Le Magix 34, le Multiplay et le Décadex : jeux édités par le CRDP de Besançon en
partenariat avec la Cité des Sciences et de l'Industrie
1. Des jeux à pratiquer en classe
Le jeu mathématique : un jeu pour jouer
Le Magix 34, le Multiplay et le Décadex sont-des jeux numériques. On y joue à deux, l’un contre
l’autre ou à quatre en deux équipes de deux. Sont-ils des jeux pour jouer ou des jeux pour
apprendre ? Ce sont assurément des jeux pour jouer. Ils sont porteurs d’une dimension ludique
très clairement exprimée qui apportera quelques enrichissements à une pédagogie des
mathématiques qui gagnera en vie, dynamisme et en efficacité.
Le calcul mental au service de la stratégie
Le Magix 34, le Multiplay et le Décadex sont d’abord des jeux, on s’y amuse. Ce sont des jeux
dont la stratégie s’appuie très clairement sur le calcul mental. Ce sont avant tout des jeux qui font
compter. On calcule pour déjouer les plans de l’adversaire et pour gagner.
Plus les aptitudes des joueurs dans le domaine du calcul sont fluides, et plus leur réflexion et leur
stratégie prennent une place significative dans le déroulement du jeu. Le Magix 34, le Multiplay
et le Décadex sont des jeux de stratégie dans le plein sens du terme, on y génère de la rivalité
franche et de la compétition. Ces jeux possèdent une dimension mathématique et pédagogique
d’une grande richesse que tout joueur prendra grand plaisir à découvrir.
L’apprentissage du respect de l’autre
Dans ces jeux, il n’y a point de destruction de l’adversaire. Le principe du respect de l’autre n’a
plus besoin d’être réaffirmé tant il est étroitement imbriqué dans la règle et dans le
fonctionnement du jeu L’objectif de ces jeux n’implique pas la prise de territoires ni la
destruction du potentiel stratégique de l’adversaire. Les différences liées à l’âge, à la langue ou
aux inhibitions physiques ou morales sont ici totalement abolies. Un enseignant peut tout à fait
jouer avec un élève non francophone sans que cela n’affecte en rien la nature et l’authenticité de
leur relation. C’est pour ces raisons conviviales et scientifiques qu’on peut reconnaître au Magix
34, le Multiplay et le Décadex certaines vertus pédagogiques.

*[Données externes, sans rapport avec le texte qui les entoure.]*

Definition reset_state (x : shared_state) : shared_state := mk_shared_state (use_count_ x) false (value_ x) (except_ x) (waiters_ x).

(** [get_] behind [wait_]; [None]: the value is read from an empty [optional]. *)
Definition get_ (x : shared_state) : option (R + exn) :=
  match except_ x with Some e => Some (inr e) | None => inl <$> value_ x end.

(** [set_value], [set_exception] and [owner_destroyed] of the state [s]. *)
Definition set_result (s : nat) (r : R + exn) (y : store) : option (outcome * store) :=
  x ← states y !! s;
  match match r with inl v => set_value_ v x | inr e => set_exception_ e x end with
  | None => Some (Throws promise_already_satisfied, y)
  | Some x => Some (Was_set s r, set_state s x y)
  end.

Definition owner_destroyed (s : nat) (y : store) : option (outcome * store) :=
  x ← states y !! s;
  Some (if ready_ x then Done else Was_set s (inr broken_promise), set_state s (owner_destroyed_ x) y).

(** [wait_] and what follows it, in the fiber [f], from where it has the mutex;
    only [wait] asserts that the fiber is not in the queue. *)
Definition read_state (f s : nat) (k : reading) (o : holder) (y : store) : option (outcome * store) :=
  x ← states y !! s;
  if ready_ x then
    match k with
    | In_get => r ← get_ x; Some (Got s r, y)
    | In_get_exception_ptr => Some (Got_exception s (except_ x), y)
    | In_wait | In_wait_until => Some (Ready s, y)
    end
  else if bool_decide (k <> In_wait_until /\ f ∈ waiters_ x) then None
  else Some (Waits, set_f_conts (<[f := mk_call s k o]> (f_conts y))
    (set_state s (mk_shared_state (use_count_ x) (ready_ x) (value_ x) (except_ x) (waiters_ x ++ [f])) y)).

(** When the call returns or throws, [tmp] is destroyed. *)
Definition leave (s : nat) (o : holder) (r : option (outcome * store)) : option (outcome * store) :=
  '(out, y) ← r;
  match out, o with
  | Waits, _ => Some (out, y)
  | _, Tmp => y ← intrusive_ptr_release s y; Some (out, y)
  | _, _ => Some (out, y)
  end.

L’apprentissage de la concentration
Le jeu est d’abord une activité libre et désintéressée (pas de notation). Il crée entre les joueurs
une relation faite de réciprocité et d’équilibre. Bien qu’il sanctionne l’erreur en désignant un
vainqueur et un perdant, le jeu dans sa pratique ne porte pas à conséquence. Les jeux
mathématiques se rapprochent de l’activité scolaire en ce qu’ils induisent l’un et l’autre une
atmosphère propice à la concentration et au dépassement de soi. Ils sont facteur de progression
personnelle.
L’apprentissage dans le plaisir
Ainsi, on comprendra bien l’intérêt pédagogique d’un jeu qui permet aux enfants de s’approprier
des notions mathématiques dans le but de les faire calculer juste tout en les amenant à triompher
de l’adversaire. En déplaçant la nature des enjeux, le Magix 34, le Multiplay et le Décadex vont
s’attacher à rendre passionnant ce qui est, pour certains, aride et rebutant.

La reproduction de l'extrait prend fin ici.